Figure 6 consists of AI life cycle along with machine learning ML pipeline as described by the new ISO/ IEC 23053 standard. This standard adds some properties and regulations to AI concerning risk management, governance, security, privacy, accountability, transparency, explainability, safety, resilience, robustness and fairness.
Figure 5 shows that AI life cycle is made up of seven stages which are inception, design and development, verification and validation, deployment, operation and monitoring, re-evaluate, and retirement. These stages are mapped into this paper’s research framework. Moreover, the ML pipeline cycle consists of six stages, which are data acquisition, data preparation, modeling, verification and validation, model deployment and operation.
ISO/IEC 23053 includes several important aspects that should be considered throughout the AI life cycle and ML pipeline, like risk management, governance, security, privacy, accountability, transparency, explainability, safety, resilience, robustness, and fairness [23]. These aspects are crucial for responsible and ethical AI development and deployment.
ISO/IEC 23053 seeks to promote responsible and ethical AI development and deployment. This standardization effort helps establish a common framework for AI development that can be adopted by organizations and industries to ensure the reliability, safety, and fairness of AI systems.

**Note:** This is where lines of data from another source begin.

(* ===== verification/Prelude.v ===== *)
(** * kdop-operator: a verification library

    kdop-operator is a Kubernetes operator, written in Go, that runs containers on
    plain Docker hosts.  Five reconcilers ([internal/controller]) read custom
    resources ([api/v1alpha1]) and act on Docker daemons through clients opened
    by [internal/docker]; a reverse tunnel ([internal/tunnel]), started from the
    same binary ([cmd/main.go]), carries connections from a service inside the
    cluster to the containers.  This library models that code and proves what the
    reconcilers and the tunnel guarantee.

    ** How the code is modelled

    A reconciler is a sequence of calls to code outside the repository, whose
    answers it cannot choose.  [Effects] gives it the form of a program: a tree of
    calls, one branch for each answer, with Go's error returns, panics and
    [defer].  [World] lists the calls: the controller-runtime client, the Docker
    client, the clock, the random source, the environment, the goroutines started,
    and the two choices Go leaves open, the order of a map iteration and of an
    unstable sort.  Logging is left out.  A theorem about a program speaks of all
    its runs: every trace of calls and answers of every environment that respects
    the types and what Go itself guarantees ([answer_ok]).  Where more is assumed
    of the API server it is a hypothesis on the trace ([honest]).  Programs are
    finite trees, so every run of a reconciler ends; the loops of the code run
    over slices that are already there, and need no fuel.

    Code outside the repository that the reconcilers call as pure functions is a
    class: [KubeLib.ControllerUtil] (finalizers, owner references, selectors,
    with [ControllerUtilLaws] for their documented laws and an implementation
    that has them), [Adopt.NatLib] (port syntax), [Adopt.Sha256],
    [DockerHostClient.X509], [ContainerController.TarLib],
    [GoText.UnicodeData] (case mapping and white space beyond ASCII),
    [DeepCopy.MetaV1] (the deep copies of metav1, with [MetaV1Laws]) and
    [Url.IPLiterals] (the hosts in brackets of a URL).  The flags that zap and
    controller-runtime add to the operator's command line are parameters of
    [Manager.main].  [Samples] has instances, to evaluate the model.

    ** Files

    - Prelude: errors, results, machine integers, generic list lemmas.
    - Effects: programs, runs, execution, and the proof rules ([always], [ensures],
      [wp], [wph]) with the tactics that apply them.  Stores: a store outside the
      program as an interface, the class [Store], whose instance says what a call
      does to it, and the triples of a program that it serves.  GoMemory: a heap of
      typed objects with pointers, slices and maps, and what it is to copy.
    - GoText, Strconv, Floats: what the code uses of Go's [strings], [strconv],
      [fmt], [encoding/hex], [encoding/base64], [path], [time] and of IEEE doubles,
      on byte strings.  Url: [net/url], parsing, printing and queries, with the
      round trips between them.
    - ApiTypes, Json: the custom resources ([api/v1alpha1/*_types.go]) with their
      validation markers, and their JSON, which the observed spec hash is taken of.
      ApiMemory: the same structs as they lie in memory, and the records they stand
      for.  DeepCopy: [zz_generated.deepcopy.go] on that memory.
    - World, KubeLib: the calls, the views of a trace, the library interfaces.
      DockerStore: the containers of a Docker host as a [Store], with what the
      daemon documents of every call; a call that fails may have had its effect, and
      the start of a container that is alive, or the stop of one that is not, has
      none.
    - Adopt: [dockercontainer_adopt.go].  DockerHostClient: [docker/client.go].
    - ContainerController, JobController, DeploymentController, HostController,
      ServiceController: the five reconcilers, one definition per function under
      its Go name; parts of a long function have names of their own.
    - TunnelServer: [tunnel/server.go], its state behind the mutex, its handlers
      and its start as programs, and the server as a transition system whose steps
      interleave the handlers.  TunnelClient: [handleStream] of [tunnel/client.go]
      and the byte stream of [tunnel/conn.go].  TunnelConnect: the rest of both,
      how the client dials and serves, pings and deadlines.
    - Gateway: [tunnel/gateway.go].
    - Cli: [runTunnelCLI] of [cmd/main.go] with the parsing of its flags.  Manager:
      [main], and the [SetupWithManager] methods of the reconcilers.
    - ContainerTheorems, ContainerCreate, ContainerDrift, JobTheorems,
      DeploymentTheorems, HostTheorems, ServiceTheorems, ServiceStatus,
      DeepCopyTheorems, TunnelTheorems: the properties of one component.
      SchemaTheorems: what the reconcilers write has the right type.
      DeploymentStore, DeploymentConverges: a store of objects over which a
      deployment is reconciled again and again, with an API server that may fail
      and one that does not; HostTheorems has such a store of adopted objects, whose
      status is a subresource.  ContainerStore, JobStore, ClientStore: the
      reconcilers that act on a Docker host, and the step that runs the tunnel
      client, against its containers; AdoptionStore: two reconcilers on one
      host.  TunnelEndToEnd: the parts of the tunnel together, from the
      reconciler to the server.
    - Samples, DeploymentTies, ContainerWitnesses, TunnelWitnesses, StoreWitnesses,
      CopyWitnesses, Witnesses: concrete inputs at which the properties apply.
      HostSimulation: a Docker host that can be run, every step of which is one of
      [DockerStore].

    ** What is shown

    - DockerContainer: an observed container is never touched (C1), no container
      is created beside one of its name (C2).  On a Docker host one reconciliation
      makes what the spec wants, though it leaves a restarting container restarting,
      and the next changes nothing (C3), containers of
      other names are left as they are (C4), and one that was adopted goes on
      running when it is enforced (C5), if its CPU limit survives its text, which
      not every one does (C40); but secrets that could not be copied at
      creation are never copied (C35).  Drift is exactly disagreement with the
      spec (C16), the finalizer is taken before the host is used (C17) and is
      always released (C6); the creation request (C15).
      Every object written, by any reconciler, keeps to the schema (C25).  Beside
      these: what was created or adopted does not drift, the status of an observed
      container, ports, memory limits and a panic.
    - DockerJob: the reconciler refines a state machine (C7), along whose histories
      attempts are bounded (C8); a job whose container could not be started hangs
      (C39).  Beside these: deletion waits for the container, time to live, the
      overflow of the deadline and the retry that ignores the budget.
    - DockerDeployment: on a store one reconciliation reaches the number of
      children wanted, at which it stays (C9); over any number of them, with failures and other controllers in between, the oldest children survive
      (C10), but of those created in the same second all can be lost (C38).
      Beside these: what one reconciliation asks for, the children's specs and
      negative counts.
    - DockerHost: TLS is never dropped (C18), adoption finds what it made, which
      is marked as adopted by a later pass only (C37); it is idempotent, and the
      daemon is only read.
    - DockerService: the status says what was done (C14), the watch misses no
      service (C29), the tunnel client runs and is then left alone (C30), its
      command line fits the server's objects (C33), deletion completes (C32).
      Beside these: the server's objects fit together, the token is kept, the one
      port that is listened on, and drift of the client.
    - Deep copies: a copy stands for the same value and shares no memory with the
      original (C31), so that a status patch is taken from the object as it was
      (C36), which is what the model of the reconciler says.  Elsewhere the
      reconcilers are modelled with values: an object that is changed in place is
      a new value.
    - Tunnel: the command lines the reconciler writes make the client reach the
      server through the gateway with a token it accepts (C11), and a reload
      brings it the targets (C23).  In every interleaving sessions are
      authenticated (C12) and live (C13); targets are taken in turn (C19), a push
      outlives the file (C20), the client dials what the server chose, up to
      the length and the newlines of a target (C21), over a byte stream that is
      reliable where [io.EOF] comes alone (C22).  The gateway forwards to what the request
      names (C24).  The client's handlers end (C26), its connections are closed
      (C27), and it keeps dialling (C28).
    - The process: the manager is started complete or not at all (C34).  Beside
      this: its servers are secure by default.

    ** Bounds and fuel

    [int], [int32], [int64] and [uint64] are integers with the wrap-around
    written out where the code can overflow.  [TunnelClient.read_header] has one
    unit of fuel more than the longest header, and every unit reads a byte.
    C26 shows that more would change nothing.  [TunnelClient.copy_out] ends when
    its fuel exceeds the bytes to come (C22); a message is what its reader, of
    another library, gives of it, with the freedom [io.Reader] leaves: how many
    bytes at a time, and whether its end comes with the last ones.  The endless loops of the tunnel
    ([acceptTCP], [watchTargetsFile], the pings, [Client.Start] and the loop that
    accepts streams) are given by their first turns, for any number of them, and
    the theorems hold for every number.  The conversions of [Floats] have as much
    fuel as a double has digits.

    ** What is not modelled, and what comes next

    The scheme registration only calls controller-runtime; [test/utils] is not
    part of the operator.  What goes on inside [httputil.ReverseProxy], the HTTP servers and yamux is a call or the
    arrival of a request.  The manager's client reads from a cache that may lag
    behind the API server: [DeploymentStore] lists the store as it is.  A
    [DockerStore] changes only by the calls of the run under study: no other
    client acts on the daemon meanwhile, no container exits by itself.  Between
    runs it may change in any way, since the theorems start from any store.
    Images, networks and the files in a container are not part of it.  Next: a
    lagging cache, and two reconcilers interleaved on one host. *)

From stdpp Require Export base gmap strings list fin_maps sorting.
From Stdlib Require Export ZArith Lia.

After reviewing literature papers about business excellence models (EFQM), artificial intelligence and machine learning, gaps are introduced. The main gap lies in integrating artificial intelligence into EFQM business excellence model to enhance operational excellence. Few papers were found studying the effect of artificial intelligence on operational excellence. Some papers mentioned the AI effect on economy, and marketing. Dirican C. stated the effects of artificial intelligence on business and economy. He also mentioned the human replacement by robots. The AI invasion will result in higher rate of unemployment, which will affect the economy [17]. So, this research paper’s framework:
Enriches the knowledge body by injecting AI into business excellence models (EFQM);
Enhances operational excellence;
Is applied to any sector worldwide;
Saves time and money before applying to EFQM excellence award.